À época, segundo Tabosa, o período era conturbado. “Foi logo após o golpe parlamentar que retirou Dilma Rousseff da presidência, quando os discursos de ódio começaram a se inflamar ainda mais, ditos quase que com orgulho. A série veio como resposta, um enfrentamento à LGBTfobia”. Não à toa, o novo número será apresentado no dia de combate à prática.
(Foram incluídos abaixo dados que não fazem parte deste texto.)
(* ===== verification/LowLevelAlloc.v ===== *)
(** [absl/base/internal/low_level_alloc.cc]: a first-fit allocator whose free list is a skip list in address order.
    Memory is a map from the addresses of blocks to their headers and skip-list links; the layout is that of a 64-bit
    platform.  A failed check aborts the program and is [None], as is an access outside a block.  What the kernel maps
    is an argument.  Operations on an arena hold its lock, so each is one step; an allocation gives the lock up while
    it maps pages. *)
From stdpp Require Import base gmap list.
From Stdlib Require Import ZArith Lia.
From S2P Require Import Prelude Bits.
#[local] Open Scope Z_scope.
#[local] Open Scope mach_scope.

(** ** Blocks *)
Definition kMaxLevel : nat := 30.

(** [sizeof(AllocList::Header)], [offsetof(AllocList, next)] and the size of a pointer. *)
Definition sizeof_header : Z := 32.
Definition offsetof_next : Z := 40.
Definition sizeof_pointer : Z := 8.

(** [AllocList]: the header, and the skip-list data of an unallocated block. *)
Record AllocList := mk_block {
  size : Z;
  magic : Z;
  arena : Z;
  levels : nat;
  next : nat -> option Z
}.

Abbreviation Mem := (gmap Z AllocList).

Definition set_size (v : Z) (b : AllocList) : AllocList := mk_block v (magic b) (arena b) (levels b) (next b).
Definition set_magic (v : Z) (b : AllocList) : AllocList := mk_block (size b) v (arena b) (levels b) (next b).
Definition set_arena (v : Z) (b : AllocList) : AllocList := mk_block (size b) (magic b) v (levels b) (next b).
Definition set_levels (v : nat) (b : AllocList) : AllocList := mk_block (size b) (magic b) (arena b) v (next b).
Definition set_next (i : nat) (v : option Z) (b : AllocList) : AllocList :=
  mk_block (size b) (magic b) (arena b) (levels b) (fun k => if Nat.eqb k i then v else next b k).

Definition modify (m : Mem) (a : Z) (f : AllocList -> AllocList) : option Mem := do b <- m !! a; Some (<[a := f b]> m).

(** ** Skip-list levels *)
Fixpoint log2_loop (fuel : nat) (i base : Z) (result : nat) : option nat :=
  if i >? base then
    match fuel with O => None | S fuel' => log2_loop fuel' (i >> 1) base (S result) end
  else Some result.

(** 64 halvings are enough. *)
Definition IntLog2 (size base : Z) : option nat := log2_loop 64 size base 0.

(** At most [p] rounds of a loop; [inl] when it has not ended. *)
Fixpoint rounds {A B} (p : positive) (f : A -> A + B) (a : A) : A + B :=
  match p with
  | xH => f a
  | xO p => match rounds p f a with inl a => rounds p f a | inr b => inr b end
  | xI p => match f a with inl a => match rounds p f a with inl a => rounds p f a | inr b => inr b end | inr b => inr b end
  end.

Definition random_step (s : Z * nat) : (Z * nat) + (Z * nat) :=
  let '(r, result) := s in
  let r := (r *[32] 1103515245) +[32] 12345 in
  if ((r >> 30) .& 1) =? 0 then inl (r, S result) else inr (r, result).

(** The result and the new state; the generator gives a one within that many rounds. *)
Definition Random (state : Z) : option (nat * Z) :=
  match rounds (2 ^ 30 + 1) random_step (state, 1%nat) with
  | inr (r, result) => Some (result, r)
  | inl _ => None
  end.

(** [LLA_SkiplistLevels]; [random] is the state of the generator, if there is one. *)
Definition LLA_SkiplistLevels (size base : Z) (random : option Z) : option (nat * option Z) :=
  let max_fit := (size -[64] offsetof_next) / sizeof_pointer in
  do log <- IntLog2 size base;
  do (n, random) <- match random with Some s => do (n, s) <- Random s; Some (n, Some s) | None => Some (1%nat, None) end;
  let level := (log + n)%nat in
  let level := if Z.of_nat level >? max_fit then Z.to_nat max_fit else level in
  let level := if (kMaxLevel - 1 <? level)%nat then (kMaxLevel - 1)%nat else level in
  if (1 <=? level)%nat then Some (level, random) else None.

(** ** The arena *)

(** The address of its free list head, the arena itself and the page size of the system. *)
Record Params := mk_params { freelist : Z; self : Z; pagesize : Z }.

Fixpoint round_up_loop (fuel : nat) (round_up : Z) : Z :=
  match fuel with
  | O => round_up
  | S fuel' => if round_up <? sizeof_header then round_up_loop fuel' (round_up +[64] round_up) else round_up
  end.

Definition RoundedUpBlockSize : Z := round_up_loop 64 16.

Definition round_up : Z := RoundedUpBlockSize.
Definition min_size : Z := 2 *[64] round_up.

Definition kMagicAllocated : Z := 0x4c833e95.
Definition kMagicUnallocated : Z := ~[64] kMagicAllocated.
Definition Magic (magic ptr : Z) : Z := magic .^ ptr.

(** What the operations of an arena change. *)
Record State := mk_state { mem : Mem; allocation_count : Z; random : Z }.

Definition with_mem (s : State) (m : Mem) : State := mk_state m (allocation_count s) (random s).

Section Arena.
Context (P : Params).

(** [Arena::Arena]. *)
Definition new_arena (m : Mem) : State :=
  mk_state (<[freelist P := mk_block 0 (Magic kMagicUnallocated (freelist P)) (self P) 0 (fun _ => None)]> m) 0 0.

(** Whether [next[i]] of the block at [a] is inside the block; the head has all of them. *)
Definition room (a : Z) (b : AllocList) (i : nat) : bool :=
  if a =? freelist P then (i <? kMaxLevel)%nat else offsetof_next + sizeof_pointer * (Z.of_nat i + 1) <=? size b.

Definition get_next (m : Mem) (a : Z) (i : nat) : option (option Z) :=
  do b <- m !! a;
  if room a b i then Some (next b i) else None.

Definition put_next (m : Mem) (a : Z) (i : nat) (v : option Z) : option Mem :=
  do b <- m !! a;
  if room a b i then Some (<[a := set_next i v b]> m) else None.

(** ** The skip list *)

(** The inner loop of the search: from [p], the last element of the level below [e]. *)
Fixpoint walk (fuel : nat) (m : Mem) (level : nat) (p e : Z) : option Z :=
  do n <- get_next m p level;
  match n with
  | Some n => if n <? e then match fuel with O => None | S fuel' => walk fuel' m level n e end else Some p
  | None => Some p
  end.

(** [prev] from the highest level down. *)
Fixpoint search_levels (level : nat) (m : Mem) (p e : Z) (prev : list Z) : option (list Z) :=
  match level with
  | O => Some prev
  | S level =>
    do p <- walk (stdpp.base.size m) m level p e;
    search_levels level m p e (p :: prev)
  end.

(** [prev] for the levels of the list, and the first element that is not below [e]. *)
Definition LLA_SkiplistSearch (m : Mem) (e : Z) : option (list Z * option Z) :=
  do head <- m !! freelist P;
  do prev <- search_levels (levels head) m (freelist P) e [];
  match levels head with
  | O => Some (prev, None)
  | S _ => do p <- prev !! 0%nat; do n <- get_next m p 0; Some (prev, n)
  end.

(** Linking [e] at the levels from [i] on; [n] are left. *)
Fixpoint link (n i : nat) (m : Mem) (e : Z) (prev : list Z) : option Mem :=
  match n with
  | O => Some m
  | S n =>
    do p <- prev !! i;
    do v <- get_next m p i;
    do m <- put_next m e i v;
    do m <- put_next m p i (Some e);
    link n (S i) m e prev
  end.

(** The memory and [prev]. *)
Definition LLA_SkiplistInsert (m : Mem) (e : Z) : option (Mem * list Z) :=
  do (prev, _) <- LLA_SkiplistSearch m e;
  do head <- m !! freelist P;
  do b <- m !! e;
  let prev := prev ++ repeat (freelist P) (levels b - levels head) in
  do m <- modify m (freelist P) (set_levels (Nat.max (levels head) (levels b)));
  do m <- link (levels b) 0 m e prev;
  Some (m, prev).

Fixpoint unlink (n i : nat) (m : Mem) (e : Z) (prev : list Z) : option Mem :=
  match n with
  | O => Some m
  | S n =>
    do p <- prev !! i;
    do v <- get_next m p i;
    if decide (v = Some e) then
      do w <- get_next m e i;
      do m <- put_next m p i w;
      unlink n (S i) m e prev
    else Some m
  end.

(** The levels of the head that are still in use. *)
Fixpoint used_levels (n : nat) (m : Mem) : option nat :=
  match n with
  | O => Some O
  | S n' => do v <- get_next m (freelist P) n'; match v with None => used_levels n' m | Some _ => Some n end
  end.

Definition LLA_SkiplistDelete (m : Mem) (e : Z) : option (Mem * list Z) :=
  do (prev, found) <- LLA_SkiplistSearch m e;
  if decide (found = Some e) then
    do b <- m !! e;
    do m <- unlink (levels b) 0 m e prev;
    do head <- m !! freelist P;
    do n <- used_levels (levels head) m;
    do m <- modify m (freelist P) (set_levels n);
    Some (m, prev)
  else None.

(** ** Allocation and release *)
Definition CheckedAdd (a b : Z) : option Z := let sum := a +[64] b in if sum >=? a then Some sum else None.

Definition RoundUp (addr align : Z) : option Z := do sum <- CheckedAdd addr (align -[64] 1); Some (sum .& (~[64] (align -[64] 1))).

(** [Next] with its checks. *)
Definition Next (i : nat) (prev : Z) (m : Mem) : option (option Z) :=
  do p <- m !! prev;
  if (i <? levels p)%nat then
    do n <- get_next m prev i;
    match n with
    | None => Some None
    | Some a =>
      do b <- m !! a;
      if (magic b =? Magic kMagicUnallocated a) && (arena b =? self P) &&
         ((prev =? freelist P) || ((prev <? a) && (prev + size p <? a)))
      then Some (Some a) else None
    end
  else None.

(** [LLA_SkiplistLevels] with the generator of the arena. *)
Definition random_levels (s : State) (size_ : Z) : option (nat * State) :=
  do (n, r) <- LLA_SkiplistLevels size_ min_size (Some (random s));
  do r <- r;
  Some (n, mk_state (mem s) (allocation_count s) r).

Definition Coalesce (s : State) (a : Z) : option State :=
  let m := mem s in
  do ba <- m !! a;
  do n <- get_next m a 0;
  match n with
  | None => Some s
  | Some n =>
    if a + size ba =? n then
      do bn <- m !! n;
      do m <- modify m a (set_size (size ba +[64] size bn));
      do m <- modify m n (set_magic 0);
      do m <- modify m n (set_arena 0);
      do (m, _) <- LLA_SkiplistDelete m n;
      do (m, _) <- LLA_SkiplistDelete m a;
      do ba <- m !! a;
      do (lv, s) <- random_levels (with_mem s m) (size ba);
      do m <- modify (mem s) a (set_levels lv);
      do (m, _) <- LLA_SkiplistInsert m a;
      Some (with_mem s m)
    else Some s
  end.

Definition AddToFreelist (s : State) (v : Z) : option State :=
  let f := v - sizeof_header in
  do b <- mem s !! f;
  if (magic b =? Magic kMagicAllocated f) && (arena b =? self P) then
    do (lv, s) <- random_levels s (size b);
    do m <- modify (mem s) f (set_levels lv);
    do (m, prev) <- LLA_SkiplistInsert m f;
    do m <- modify m f (set_magic (Magic kMagicUnallocated f));
    do s <- Coalesce (with_mem s m) f;
    do p <- prev !! 0%nat;
    Coalesce s p
  else None.

(** [LowLevelAlloc::Free] of a block of this arena; zero is the null pointer. *)
Definition Free (s : State) (v : Z) : option State :=
  if v =? 0 then Some s
  else
    do s <- AddToFreelist s v;
    if allocation_count s >? 0 then Some (mk_state (mem s) (allocation_count s - 1) (random s)) else None.

(** The search of [DoAllocWithArena] at a level: the first block that is large enough. *)
Fixpoint first_fit (fuel : nat) (i : nat) (before req_rnd : Z) (m : Mem) : option (option Z) :=
  do s <- Next i before m;
  match s with
  | None => Some None
  | Some a =>
    do b <- m !! a;
    if size b <? req_rnd then match fuel with O => None | S fuel' => first_fit fuel' i a req_rnd m end else Some (Some a)
  end.

Definition find_region (s : State) (req_rnd : Z) : option (option Z) :=
  do (lv, _) <- LLA_SkiplistLevels req_rnd min_size None;
  let i := (lv - 1)%nat in
  do head <- mem s !! freelist P;
  if (i <? levels head)%nat then first_fit (stdpp.base.size (mem s)) i (freelist P) req_rnd (mem s) else Some None.

(** A block that was just made: its skip-list data are not initialized. *)
Definition raw_block (size_ a : Z) : AllocList := mk_block size_ (Magic kMagicAllocated a) (self P) 0 (fun _ => None).

(** New pages become a free block. *)
Definition add_region (s : State) (new_pages new_pages_size : Z) : option State :=
  AddToFreelist (with_mem s (<[new_pages := raw_block new_pages_size new_pages]> (mem s))) (new_pages + sizeof_header).

(** The block leaves the free list, and what it has too much goes back to it; the count is a signed 32-bit integer. *)
Definition take_region (s : State) (a req_rnd : Z) : option (Z * State) :=
  do (m, _) <- LLA_SkiplistDelete (mem s) a;
  do b <- m !! a;
  do bound <- CheckedAdd req_rnd min_size;
  do s <-
    if bound <=? size b then
      let n := req_rnd + a in
      let m := <[n := raw_block (size b - req_rnd) n]> m in
      do m <- modify m a (set_size req_rnd);
      AddToFreelist (with_mem s m) (n + sizeof_header)
    else Some (with_mem s m);
  do m <- modify (mem s) a (set_magic (Magic kMagicAllocated a));
  do b <- m !! a;
  do count <- checked 32 (allocation_count s + 1);
  if arena b =? self P then Some (a + sizeof_header, mk_state m count (random s)) else None.

Definition request_size (request : Z) : option Z := do n <- CheckedAdd request sizeof_header; RoundUp n round_up.

(** What an allocation comes to: a block, or it waits for pages of a size. *)
Inductive Outcome :=
| Allocated (v : Z) (s : State)
| NeedsPages (new_pages_size : Z) (s : State).

(** One round of the loop under the lock. *)
Definition attempt (s : State) (req_rnd : Z) : option Outcome :=
  do r <- find_region s req_rnd;
  match r with
  | Some a => do (v, s) <- take_region s a req_rnd; Some (Allocated v s)
  | None => do n <- RoundUp req_rnd (pagesize P *[64] 16); Some (NeedsPages n s)
  end.

(** [DoAllocWithArena]; [maps] are the addresses that successive [mmap] calls return, and what is left of them is part of the result. *)
Fixpoint alloc_loop (maps : list Z) (s : State) (req_rnd : Z) : option Outcome :=
  do r <- attempt s req_rnd;
  match r with
  | Allocated v s => Some (Allocated v s)
  | NeedsPages n s =>
    match maps with
    | [] => Some (NeedsPages n s)
    | a :: maps => do s <- add_region s a n; alloc_loop maps s req_rnd
    end
  end.

Definition DoAllocWithArena (maps : list Z) (s : State) (request : Z) : option Outcome :=
  if request =? 0 then Some (Allocated 0 s)
  else do req_rnd <- request_size request; alloc_loop maps s req_rnd.

(** The loop of [DeleteArena] over the free blocks: what is unmapped. *)
Fixpoint delete_loop (fuel : nat) (m : Mem) (released : list (Z * Z)) : option (list (Z * Z)) :=
  do n <- get_next m (freelist P) 0;
  match n with
  | None => Some released
  | Some region =>
    match fuel with
    | O => None
    | S fuel' =>
      do b <- m !! region;
      do v <- get_next m region 0;
      do m <- put_next m (freelist P) 0 v;
      if (magic b =? Magic kMagicUnallocated region) && (arena b =? self P) &&
         (size b mod pagesize P =? 0) && (region mod pagesize P =? 0)
      then delete_loop fuel' m (released ++ [(region, size b)]) else None
    end
  end.

(** [DeleteArena]: refused while there are allocations; otherwise the blocks that are unmapped. *)
Definition DeleteArena (s : State) : option (option (list (Z * Z))) :=
  if negb (allocation_count s =? 0) then Some None
  else do released <- delete_loop (stdpp.base.size (mem s)) (mem s) []; Some (Some released).

End Arena.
Legenda: Em cena, o ator/performer rege a cena e conta histórias dele e de outras pessoas na busca pela possibilidade de se expressar livremente
Foto: Jorge Silvestre

Enquanto audiovisual, alguns vídeos são cômicos, debochados. Outros são mais fortes e dramáticos. Em todos, uma persona que reage a discursos moralistas, conservadores e preconceituosos.
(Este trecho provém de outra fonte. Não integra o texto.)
Lemma sorted_drop l1 a n l2 : StronglySorted Z.lt (l1 ++ a :: n :: l2) -> StronglySorted Z.lt (l1 ++ a :: l2) /\ n ∉ l1 ++ a :: l2.
Proof.
  intros H. replace (l1 ++ a :: n :: l2) with ((l1 ++ [a]) ++ n :: l2) in H by (by rewrite <- app_assoc). apply sorted_mid in H as (A & B & C). rewrite <- app_assoc in C. split; [done|].
  intros Hn. replace (l1 ++ a :: l2) with ((l1 ++ [a]) ++ l2) in Hn by (by rewrite <- app_assoc). apply elem_of_app in Hn as [Hn|Hn]; [apply A in Hn|apply B in Hn]; lia.
Qed.

(** The headers that [Coalesce] changes first. *)
Lemma absorb_spec m z l1 a n l2 b c : layout m z (l1 ++ a :: n :: l2) -> m !! a = Some b -> m !! n = Some c -> n <> a -> z a + z n < 2 ^ 64 -> 0 <= z a -> 0 <= z n ->
  exists b3 m3, (do m <- modify m a (set_size (size b +[64] size c)); do m <- modify m n (set_magic 0); modify m n (set_arena 0)) = Some m3 /\
  skiplist P m3 (l1 ++ a :: n :: l2) /\ outside [a; n] m m3 /\ m3 !! freelist P = m !! freelist P /\
  m3 !! a = Some b3 /\ size b3 = z a + z n /\ magic b3 = magic b /\ arena b3 = arena b.
Proof.
  intros Lo E Ec Nn Hz Ha Hn. pose proof (lo_list _ _ _ Lo) as SL. destruct (lo_free _ _ _ Lo a ltac:(apply elem_of_app; right; left)) as ((b' & E' & Zb & _) & _). rewrite E in E'. injection E' as <-.
  destruct (lo_free _ _ _ Lo n ltac:(apply elem_of_app; right; right; left)) as ((c' & Ec' & Zc & _) & _). rewrite Ec in Ec'. injection Ec' as <-.
  assert (Nh : a <> freelist P) by apply (no_head _ _ _ (sl_nodes _ _ _ SL a ltac:(apply elem_of_app; right; left))).
  assert (Nnh : n <> freelist P) by apply (no_head _ _ _ (sl_nodes _ _ _ SL n ltac:(apply elem_of_app; right; right; left))).
  unfold modify at 1. rewrite E. cbn [obind]. unfold modify at 1. rewrite lookup_insert_ne, Ec by done. cbn [obind]. unfold modify. rewrite lookup_insert_eq. cbn [obind]. rewrite insert_insert_eq.
  set (b1 := set_size _ b). set (c1 := set_arena 0 _). assert (Zb1 : size b1 = z a + z n) by (unfold b1, wrapu; cbn; rewrite Zb, Zc, Z.mod_small; lia).
  exists b1. eexists. split; [done|]. split; [|split; [|split; [|split]]].
  - apply (skiplist_insert_node _ _ _ c); [|by rewrite lookup_insert_ne|done|done|done]. apply (skiplist_insert_node _ _ _ b); [done|done|done|done|]. rewrite Zb1, Zb. lia.
  - intros x Hx Nx. apply not_elem_of_cons in Hx as (Xa & Hx). apply not_elem_of_cons in Hx as (Xn & _). by rewrite !lookup_insert_ne.
  - by rewrite !lookup_insert_ne.
  - by rewrite lookup_insert_ne, lookup_insert_eq.
  - done.
Qed.

Lemma geometry_coalesce z l1 a l2 O R : geometry z ((l1 ++ a :: a + z a :: l2) ++ O) R -> geometry (set_z z a (z a + z (a + z a))) ((l1 ++ a :: l2) ++ O) R.
Proof.
  intros G. rewrite <- Permutation_middle. cbn. apply (geometry_merge _ _ _ a (a + z a)); [|done]. rewrite <- Permutation_middle in G. cbn in G.
  by rewrite <- (Permutation_middle l1 l2 (a + z a)) in G.
Qed.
O espetáculo caminhará na mesma direção após a série de vídeos integrar durante cinco anos a programação do For Rainbow - Festival de Cinema e Cultura da Diversidade Sexual e de Gênero, e, a cada temporada, ganhar novas experimentações de linguagem. 

Uma delas se sobressaiu. Foi quando Ricardo gravou a própria voz numa canção e dublou a si mesmo. “A partir daí, senti a necessidade de investigar o que me fez criar o ‘Metendo a Boca’. O que significava essa persona usando canções pra dizer o que eu queria dizer? Enquanto um homem gay, como essas palavras ressoavam em mim? Como essa voz se deixou mostrar e por que em algum momento foi calada?”. Ator e público respondem junto.

Dublagem como arma

Com dramaturgia de Rafael Martins e direção compartilhada entre Tabosa e Elisa Porto, “Metendo a Boca” não é uma reprodução, no palco, da obra audiovisual. Totalmente nova, a criação lança mão do recurso do lipsync – termo técnico para combinar movimentos dos lábios com a voz – e uma pessoa em cena que busca se expressar livremente, respondendo a estímulos, experimentando dizer.

Ricardo, Elisa e Rafael, por sinal, formam um tour de force poderoso. O trio passou a vivenciar o processo de criação em sala de ensaio depois de, em 2021, Tabosa iniciar o mestrado em Artes Cênicas na Universidade Federal da Bahia. 

Lá, investigou o processo de concepção do espetáculo. Temas como silenciamento e experimentações de cena, improvisos, leituras e resgate de memórias pessoais deram o tom dos diálogos da turma. 

“Assim fomos construindo juntos a montagem e, depois, chegaram artistas colaboradores nas outras áreas – trilha sonora, iluminação, direção de arte etc. A criação vem, portanto, sendo gestada há muito tempo”, diz o intérprete.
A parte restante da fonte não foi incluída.